(DATA)
Lemma Sticky_ChoosePod_unresolved pc self ctx (w : World) podList e' :
  sticky_choosers w !! pc = Some self →
  lists (StickyPodClient self) (StickyDeployment self) ctx w (Ok podList) e' →
  hashring_GetNode (pod_Name <$> discovered podList) (Key self) = None →
  Sticky_ChoosePod pc ctx w
  = Random_ChoosePod (length (random_choosers w)) ctx
      (add_random (fallback_chooser self)
         (add_logs [no_pod_found_entry (Key self)]
            (after_discovery podList e' w))).
Proof.
  intros Hpc Hl Hring. unfold StickyPodChooser_ChoosePod, load_sticky. run.
  rewrite Hpc. rewrite (ListRunningPods_ok _ _ _ _ _ _ Hl).
  rewrite index_names_run. simpl. rewrite Hpc, Hring. run. rewrite Hpc.
  unfold new_random. simpl. done.
Qed.

Lemma Sticky_ChoosePod_resolved pc self ctx (w : World) podList e' chosen :
  sticky_choosers w !! pc = Some self →
  lists (StickyPodClient self) (StickyDeployment self) ctx w (Ok podList) e' →
  hashring_GetNode (pod_Name <$> discovered podList) (Key self) = Some chosen →
  chosen ∈ pod_Name <$> discovered podList →
  ∃ c, last (named chosen (discovered podList)) = Some c ∧
    Sticky_ChoosePod pc ctx w
    = (Done (Some c,
             (Some <$> not_named chosen (discovered podList))
               ++ replicate (length (named chosen (discovered podList)) - 1) None,
             None),
       after_discovery podList e' w).
Proof.
  intros Hpc Hl Hring Hin.
  destruct (named_last _ _ Hin) as (c & Hlast & Hc & Hname).
  exists c. split; [done|].
  unfold StickyPodChooser_ChoosePod, load_sticky. run.
  rewrite Hpc. rewrite (ListRunningPods_ok _ _ _ _ _ _ Hl).
  rewrite index_names_run. simpl. rewrite Hpc, Hring.
  rewrite pod_index_lookup, Hlast. simpl.
  pose proof (named_not_named_length (discovered podList) chosen) as Hlen.
  assert (0 < length (named chosen (discovered podList))) as Hpos.
  { apply last_Some_elem_of in Hlast.
    destruct (named chosen (discovered podList)); [by apply elem_of_nil in Hlast|simpl; lia]. }
  unfold make_slice. rewrite length_fmap.
  case_decide; [|lia]. run.
  replace (Z.to_nat (Z.of_nat (length (discovered podList)) - 1))
    with (length (discovered podList) - 1) by lia.
  rewrite collect_others_run by (rewrite Hname; lia).
  rewrite Hname.
  replace (length (discovered podList) - 1 - length (not_named chosen (discovered podList)))
    with (length (named chosen (discovered podList)) - 1) by lia.
  done.
Qed.


(** ** Selection, affinity and fallback *)

(** Contract of the hash ring. *)
Hypothesis GetNode_empty : ∀ key, hashring_GetNode [] key = None.
Hypothesis GetNode_member : ∀ nodes key node,
  hashring_GetNode nodes key = Some node → node ∈ nodes.
Hypothesis GetNode_resolves : ∀ nodes key,
  nodes ≠ [] → is_Some (hashring_GetNode nodes key).
(** With distinct keys, the values are the lookups of the keys. *)
Lemma snapshot_keys (h : Heap) (m : JsMap.t) :
  List.NoDup (JsMap.keys m) ->
  snapshot h m
  = omap (fun k => JsMap.get k m ≫= deref h) (JsMap.keys m).
Proof.
  unfold snapshot, JsMap.keys, JsMap.values.
  induction m as [|[k x] r IH]; intros Hnd; [reflexivity |].
  cbn in Hnd. inversion Hnd as [|? ? Hnotin Hnd']; subst.
  cbn. rewrite String.eqb_refl; cbn. rewrite (IH Hnd').
  assert (E : omap (fun k0 => JsMap.get k0 r ≫= deref h) (map fst r)
              = omap (fun k0 => (if String.eqb k k0 then Some x
                                 else JsMap.get k0 r) ≫= deref h)
                     (map fst r)).
  { apply omap_ext_in. intros k0 Hk0.
    destruct (String.eqb_spec k k0) as [->|Hne]; [| reflexivity].
    contradiction. }
  now rewrite E.
Qed.

(** What [Array.from(videos.values())] holds is what a lookup finds under
    each key of the table, in the order of the keys. *)
Lemma snapshot_lookups (st : State) :
  map_ok (videos st) ->
  snapshot (heap st) (videos st)
  = omap (fun id => data (getVideoById id st)) (JsMap.keys (videos st)).
Proof.
  intros Hok. rewrite (snapshot_keys _ _ Hok).
  apply omap_ext_in. intros id _. unfold getVideoById.
  now destruct (JsMap.get id (videos st)).
Qed.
(End DATA)
Restate the data above word for word. Leave nothing out.

Lemma Sticky_ChoosePod_unresolved pc self ctx (w : World) podList e' :
  sticky_choosers w !! pc = Some self →
  lists (StickyPodClient self) (StickyDeployment self) ctx w (Ok podList) e' →
  hashring_GetNode (pod_Name <$> discovered podList) (Key self) = None →
  Sticky_ChoosePod pc ctx w
  = Random_ChoosePod (length (random_choosers w)) ctx
      (add_random (fallback_chooser self)
         (add_logs [no_pod_found_entry (Key self)]
            (after_discovery podList e' w))).
Proof.
  intros Hpc Hl Hring. unfold StickyPodChooser_ChoosePod, load_sticky. run.
  rewrite Hpc. rewrite (ListRunningPods_ok _ _ _ _ _ _ Hl).
  rewrite index_names_run. simpl. rewrite Hpc, Hring. run. rewrite Hpc.
  unfold new_random. simpl. done.
Qed.

Lemma Sticky_ChoosePod_resolved pc self ctx (w : World) podList e' chosen :
  sticky_choosers w !! pc = Some self →
  lists (StickyPodClient self) (StickyDeployment self) ctx w (Ok podList) e' →
  hashring_GetNode (pod_Name <$> discovered podList) (Key self) = Some chosen →
  chosen ∈ pod_Name <$> discovered podList →
  ∃ c, last (named chosen (discovered podList)) = Some c ∧
    Sticky_ChoosePod pc ctx w
    = (Done (Some c,
             (Some <$> not_named chosen (discovered podList))
               ++ replicate (length (named chosen (discovered podList)) - 1) None,
             None),
       after_discovery podList e' w).
Proof.
  intros Hpc Hl Hring Hin.
  destruct (named_last _ _ Hin) as (c & Hlast & Hc & Hname).
  exists c. split; [done|].
  unfold StickyPodChooser_ChoosePod, load_sticky. run.
  rewrite Hpc. rewrite (ListRunningPods_ok _ _ _ _ _ _ Hl).
  rewrite index_names_run. simpl. rewrite Hpc, Hring.
  rewrite pod_index_lookup, Hlast. simpl.
  pose proof (named_not_named_length (discovered podList) chosen) as Hlen.
  assert (0 < length (named chosen (discovered podList))) as Hpos.
  { apply last_Some_elem_of in Hlast.
    destruct (named chosen (discovered podList)); [by apply elem_of_nil in Hlast|simpl; lia]. }
  unfold make_slice. rewrite length_fmap.
  case_decide; [|lia]. run.
  replace (Z.to_nat (Z.of_nat (length (discovered podList)) - 1))
    with (length (discovered podList) - 1) by lia.
  rewrite collect_others_run by (rewrite Hname; lia).
  rewrite Hname.
  replace (length (discovered podList) - 1 - length (not_named chosen (discovered podList)))
    with (length (named chosen (discovered podList)) - 1) by lia.
  done.
Qed.


(** ** Selection, affinity and fallback *)

(** Contract of the hash ring. *)
Hypothesis GetNode_empty : ∀ key, hashring_GetNode [] key = None.
Hypothesis GetNode_member : ∀ nodes key node,
  hashring_GetNode nodes key = Some node → node ∈ nodes.
Hypothesis GetNode_resolves : ∀ nodes key,
  nodes ≠ [] → is_Some (hashring_GetNode nodes key).
(** With distinct keys, the values are the lookups of the keys. *)
Lemma snapshot_keys (h : Heap) (m : JsMap.t) :
  List.NoDup (JsMap.keys m) ->
  snapshot h m
  = omap (fun k => JsMap.get k m ≫= deref h) (JsMap.keys m).
Proof.
  unfold snapshot, JsMap.keys, JsMap.values.
  induction m as [|[k x] r IH]; intros Hnd; [reflexivity |].
  cbn in Hnd. inversion Hnd as [|? ? Hnotin Hnd']; subst.
  cbn. rewrite String.eqb_refl; cbn. rewrite (IH Hnd').
  assert (E : omap (fun k0 => JsMap.get k0 r ≫= deref h) (map fst r)
              = omap (fun k0 => (if String.eqb k k0 then Some x
                                 else JsMap.get k0 r) ≫= deref h)
                     (map fst r)).
  { apply omap_ext_in. intros k0 Hk0.
    destruct (String.eqb_spec k k0) as [->|Hne]; [| reflexivity].
    contradiction. }
  now rewrite E.
Qed.

(** What [Array.from(videos.values())] holds is what a lookup finds under
    each key of the table, in the order of the keys. *)
Lemma snapshot_lookups (st : State) :
  map_ok (videos st) ->
  snapshot (heap st) (videos st)
  = omap (fun id => data (getVideoById id st)) (JsMap.keys (videos st)).
Proof.
  intros Hok. rewrite (snapshot_keys _ _ Hok).
  apply omap_ext_in. intros id _. unfold getVideoById.
  now destruct (JsMap.get id (videos st)).
Qed.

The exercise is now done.